Dry Eye

What is Dry Eye?

Dry eyes is a very common and every day condition. Dry eye happens when your tears aren’t able to produce enough and adequate lubrication for your eyes. Tears can be insufficient for many reasons. Tears are a mixed up of water, fatty oils and mucus. This mixture assists make the surface of your eyes fluidly and clear, and it helps defend and secure your eyes from infection.

For instance, dry eyes may occur if your eyes produce enough tears or if you produce less amount of tears.

Dry eyes feels very annoying and troublesome. When you have dry eyes, your eyes may sting or burn. You may experience dry eyes in different situations, like when you are on computer for long hours, or when you are on an airplane.

Many times , we will experience a “foreign body sensation” in our eye. That usually happens if the wind blows dust, an allergen or a foreign body into our eye or under an eyelid. This should not be dismissed as just an uncomfortable feeling. It needs to be remedied. It cannot be allowed to linger or fester.

Dry eye syndromes

For many, the feeling of grittiness, dryness, burning or stinging or even excessive tearing cannot be relieved simply, or with over the counter methods. It may be the sign of a chronic condition known as dry eye syndrome. Yes, even tearing eyes are a sign of dry eye.
The tears your eyes produce are necessary for overall eye health and clear vision. Dry eye means that your eyes do not produce enough tears or that you produce tears that do not have the proper chemical composition.

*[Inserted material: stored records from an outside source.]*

Section ResolverCache.
Import Resolver.
Variable ASSETS_DIR : string.

(** *** The body of the load *)

Lemma load_exact (dir : directory) (name text : string) :
  dir !! (name +:+ ".html") = Some text ->
  _load_widget_html__wrapped ASSETS_DIR dir name = Return text.
Proof. unfold _load_widget_html__wrapped. by intros ->. Qed.

Lemma load_fallback (dir : directory) (name : string) :
  dir !! (name +:+ ".html") = None ->
  glob dir (name +:+ "-*.html") <> [] ->
  exists f text,
    (f, text) ∈ glob dir (name +:+ "-*.html") /\
    _load_widget_html__wrapped ASSETS_DIR dir name = Return text /\
    forall g t, (g, t) ∈ glob dir (name +:+ "-*.html") -> String.le g f.
Proof.
  intros Hmiss Hne. unfold _load_widget_html__wrapped. rewrite Hmiss.
  destruct (last (sorted (glob dir (name +:+ "-*.html"))))
    as [[f text]|] eqn:Hlast.
  - apply last_sorted_greatest in Hlast as [Hin Hmax].
    exists f, text. do 2 (split; [done|]).
    intros g t Hg. apply (Hmax (g, t) Hg).
  - by apply last_sorted_None in Hlast.
Qed.

Lemma load_not_found (dir : directory) (name : string) :
  dir !! (name +:+ ".html") = None ->
  glob dir (name +:+ "-*.html") = [] ->
  _load_widget_html__wrapped ASSETS_DIR dir name =
    Raise (FileNotFoundError (not_found_message ASSETS_DIR name)).
Proof.
  intros Hmiss Hnil. unfold _load_widget_html__wrapped.
  rewrite Hmiss, Hnil. reflexivity.
Qed.

Lemma load_uncached (dir : directory) (name : string) (st : CacheState) :
  cache st !! name = None ->
  fst (_load_widget_html ASSETS_DIR dir name st) =
    _load_widget_html__wrapped ASSETS_DIR dir name.
Proof.
  intros Hc. unfold _load_widget_html. rewrite Hc.
  by destruct (_load_widget_html__wrapped ASSETS_DIR dir name).
Qed.

(** C6, as the code has it. For a component name of literal characters
    (no wildcard, bracket or slash): a name that is in the cache is
    served from it, whatever the files are; for a name that is not, if
    the file [name.html] exists, its text is the result; if it does not
    and some file [name-<suffix>.html] exists, the result is the text of
    the greatest such file in the order of names; if none exists, the
    call raises [FileNotFoundError] with a message that holds the name
    and the assets directory. *)
Theorem resolution_exact_then_greatest_versioned
    (dir : directory) (name : string) (st : CacheState) :
  literal name = true ->
  (forall kept, cache st !! name = Some kept ->
     fst (_load_widget_html ASSETS_DIR dir name st) = Return kept) /\
  (cache st !! name = None ->
   (forall text, dir !! (name +:+ ".html") = Some text ->
      fst (_load_widget_html ASSETS_DIR dir name st) = Return text) /\
   (dir !! (name +:+ ".html") = None ->
    (exists f, versioned name f /\ is_Some (dir !! f)) ->
    exists f text,
      versioned name f /\ dir !! f = Some text /\
      fst (_load_widget_html ASSETS_DIR dir name st) = Return text /\
      forall g, versioned name g -> is_Some (dir !! g) -> String.le g f) /\
   (dir !! (name +:+ ".html") = None ->
    (forall f, versioned name f -> dir !! f = None) ->
    fst (_load_widget_html ASSETS_DIR dir name st) =
      Raise (mkExc OtherException
               ("Widget HTML for " +:+ dquote +:+ name +:+ dquote
                  +:+ " not found in " +:+ ASSETS_DIR +:+ ". "
                  +:+ "Run `pnpm run build` in web/ to generate assets.")))).
Proof.
  intros Hlit. split.
  { intros kept Hc. unfold _load_widget_html. by rewrite Hc. }
  intros Hc. rewrite (load_uncached dir name st Hc).
  split; [|split].
  - intros text. apply load_exact.
  - intros Hmiss (f0 & Hv0 & [t0 Ht0]).
    destruct (load_fallback dir name Hmiss) as (f & text & Hin & Hr & Hmax).
    { intros Hnil.
      assert (Hin : (f0, t0) ∈ glob dir (name +:+ "-*.html")).
      { apply elem_of_glob. split; [done|]. by apply fnmatch_versioned. }
      rewrite Hnil in Hin. by apply elem_of_nil in Hin. }
    apply elem_of_glob in Hin as [Hf Hm].
    exists f, text. split; [by apply fnmatch_versioned|].
    do 2 (split; [done|]). intros g Hg [t Ht].
    apply (Hmax g t). apply elem_of_glob.
    split; [done | by apply fnmatch_versioned].
  - intros Hmiss Hnone. apply load_not_found; [done|].
    destruct (glob dir (name +:+ "-*.html")) as [|[f t] l] eqn:Hg; [done|].
    assert (Hin : (f, t) ∈ glob dir (name +:+ "-*.html"))
      by (rewrite Hg; left).
    apply elem_of_glob in Hin as [Hf Hm].
    apply fnmatch_versioned in Hm; [|done].
    rewrite (Hnone f Hm) in Hf. discriminate Hf.
Qed.

(** *** The cache *)

Lemma cached_entry_stays (dir : directory) (n name text : string)
    (st : CacheState) :
  cache st !! name = Some text ->
  cache (snd (_load_widget_html ASSETS_DIR dir n st)) !! name = Some text.
Proof.
  intros Hc. unfold _load_widget_html.
  destruct (cache st !! n) as [r|] eqn:Hn; [done|].
  destruct (_load_widget_html__wrapped ASSETS_DIR dir n); simpl; [|done].
  rewrite lookup_insert_ne; [done|]. intros ->. congruence.
Qed.

Lemma cached_entry_stays_run (calls : list (directory * string))
    (name text : string) (st : CacheState) :
  cache st !! name = Some text ->
  cache (run_calls ASSETS_DIR calls st) !! name = Some text.
Proof.
  revert st. induction calls as [|[d n] calls IH]; intros st Hc; [done|].
  apply IH. by apply cached_entry_stays.
Qed.

Lemma failed_entry_stays (dir : directory) (n name : string) (exc : PyExc)
    (st : CacheState) :
  _load_widget_html__wrapped ASSETS_DIR dir name = Raise exc ->
  cache st !! name = None ->
  cache (snd (_load_widget_html ASSETS_DIR dir n st)) !! name = None.
Proof.
  intros Hraise Hc. unfold _load_widget_html.
  destruct (cache st !! n) as [r|] eqn:Hn; [done|].
  destruct (_load_widget_html__wrapped ASSETS_DIR dir n) eqn:Hl;
    simpl; [|done].
  rewrite lookup_insert_ne; [done|]. intros ->. congruence.
Qed.

Lemma failed_entry_stays_run (dir : directory) (names : list string)
    (name : string) (exc : PyExc) (st : CacheState) :
  _load_widget_html__wrapped ASSETS_DIR dir name = Raise exc ->
  cache st !! name = None ->
  cache (run_calls ASSETS_DIR (map (fun n => (dir, n)) names) st) !! name
    = None.
Proof.
  intros Hraise. revert st.
  induction names as [|n names IH]; intros st Hc; [done|].
  apply IH. by eapply failed_entry_stays.
Qed.

(** C7, as the code has it. Once a call for a name has returned a text,
    every later call for that name, after any other calls and whatever
    the directory has become, returns that same text as a cache hit:
    [misses], the count of runs of the body, stays as it is. A call that
    raises is not kept: it leaves the cache as it was, with no entry for
    the name, and every later call for the name runs the body again
    ([misses] goes up by one). While the directory is unchanged that
    call raises the same exception; on a directory where the body finds
    a text, it returns that text and keeps it. *)
Theorem resolution_cached_after_success
    (dir : directory) (name : string) (st : CacheState) :
  (forall text st1,
     _load_widget_html ASSETS_DIR dir name st = (Return text, st1) ->
     forall (calls : list (directory * string)) (dir' : directory),
       let st2 := run_calls ASSETS_DIR calls st1 in
       _load_widget_html ASSETS_DIR dir' name st2 =
         (Return text, mkCache (cache st2) (S (hits st2)) (misses st2))) /\
  (forall exc st1,
     _load_widget_html ASSETS_DIR dir name st = (Raise exc, st1) ->
     cache st1 = cache st /\ cache st1 !! name = None /\
     misses st1 = S (misses st) /\
     (forall names : list string,
        let st2 :=
          run_calls ASSETS_DIR (map (fun n => (dir, n)) names) st1 in
        _load_widget_html ASSETS_DIR dir name st2 =
          (Raise exc, mkCache (cache st2) (hits st2) (S (misses st2)))) /\
     (forall (names : list string) (dir' : directory) (text : string),
        _load_widget_html__wrapped ASSETS_DIR dir' name = Return text ->
        let st2 :=
          run_calls ASSETS_DIR (map (fun n => (dir, n)) names) st1 in
        _load_widget_html ASSETS_DIR dir' name st2 =
          (Return text,
           mkCache (<[name := text]> (cache st2)) (hits st2)
                   (S (misses st2))))).
Proof.
  split.
  - intros text st1 Hcall calls dir' st2.
    assert (Hc1 : cache st1 !! name = Some text).
    { unfold _load_widget_html in Hcall.
      destruct (cache st !! name) as [r|] eqn:Hc.
      - injection Hcall as -> <-. done.
      - destruct (_load_widget_html__wrapped ASSETS_DIR dir name);
          [|discriminate Hcall].
        injection Hcall as -> <-. simpl. apply lookup_insert_eq. }
    assert (Hc2 : cache st2 !! name = Some text)
      by by apply cached_entry_stays_run.
    unfold _load_widget_html. by rewrite Hc2.
  - intros exc st1 Hcall.
    unfold _load_widget_html in Hcall.
    destruct (cache st !! name) as [r|] eqn:Hc; [discriminate Hcall|].
    destruct (_load_widget_html__wrapped ASSETS_DIR dir name) as [r|e]
      eqn:Hl; [discriminate Hcall|].
    injection Hcall as -> <-.
    split; [reflexivity|]. split; [exact Hc|]. split; [reflexivity|].
    split.
    + intros names st2.
      assert (Hc2 : cache st2 !! name = None).
      { apply (failed_entry_stays_run dir names name exc); done. }
      unfold _load_widget_html. by rewrite Hc2, Hl.
    + intros names dir' text Hl' st2.
      assert (Hc2 : cache st2 !! name = None).
      { apply (failed_entry_stays_run dir names name exc); done. }
      unfold _load_widget_html. by rewrite Hc2, Hl'.
Qed.
End ResolverCache.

Dry eye is more common as we age. It can also be caused by blinking or eyelid problems, medications like antihistamines, oral contraceptives and antidepressants, a dry climate, wind and dust, general health problems like arthritis or Sjogren’s syndrome and chemical or thermal burns to your eyes. If you have dry eye, visit your optometrist for treatment.

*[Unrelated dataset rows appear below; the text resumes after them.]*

(** * Purchasing-Power Calculator: the computational core of [App]

    A shallow embedding of the simulated data engine ([pseudoRandom],
    [generateSimulatedCountryData]), of the exchange-rate loader
    ([fetchRates]), of the country-data loader ([fetchCountryData]) and of the
    two memoised computations ([equivalentSalary], [priceLevelData]).

    JavaScript numbers are IEEE-754 binary64 values; they are embedded as the
    primitive floats of the kernel, whose operations are the correctly rounded
    binary64 ones.  32-bit integer arithmetic of the hash is carried out on
    [Z] with the wrap-around written out.  React state, refs and
    [localStorage] are fields of an explicit state record, and every effect
    the claims speak about (network call, generation, persisted write) is
    logged as an event.

    Objects used as maps (the rates, the caches and flags of the state, the
    generated category prices) are finite maps over their own keys: the
    currencies and codes of [SELECTABLE_COUNTRIES] and the ids of
    [CATEGORIES] that index them are taken to be ordinary names such as
    ['EUR'], ['IT'] and ['food'], none of them the name of a member of
    [Object.prototype].  The table of profiles is different: the engine looks
    it up with the code of whatever country it is given and falls back on a
    default, so there the inherited members are embedded as well. *)

From Stdlib Require Import ZArith Floats Lia Bool.
From Stdlib Require Uint63.
From stdpp Require Import gmap strings list fin_maps.

Set Warnings "-inexact-float".

(** ** JavaScript numbers *)

Module JS.

Abbreviation number := float.

Local Open Scope float_scope.

Definition isNaN (x : number) : bool := negb (x =? x).

(** [ToBoolean] on a number: false for [+0], [-0] and [NaN]. *)
Definition truthy (x : number) : bool := negb (isNaN x || (x =? 0)).

(** [ToBoolean] on [number | undefined]. *)
Definition truthy_opt (x : option number) : bool :=
  match x with Some v => truthy v | None => false end.

(** [ToNumber] on [number | undefined], as the arithmetic operators and the
    comparisons apply it: [undefined] becomes [NaN]. *)
Definition toNumber (x : option number) : number :=
  match x with Some v => v | None => nan end.

Definition isFinite (x : number) : bool := (abs x <? infinity).

Definition isNegZero (x : number) : bool :=
  match classify x with NZero => true | _ => false end.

If you have dry eye, your symptoms may include irritated, scratchy, dry, uncomfortable or red eyes, a burning sensation, excessive tearing, blurred vision, or a feeling of something foreign in your eyes. Excessive dry eyes may damage eye tissue, scar your cornea (the front covering of your eyes) and impair vision and make contact lens wear difficult.

Careful clinical observation, accurate diagnosis, and appropriate intervention can eliminate or minimize the deleterious effects of ocular surface disorders on the quality of life.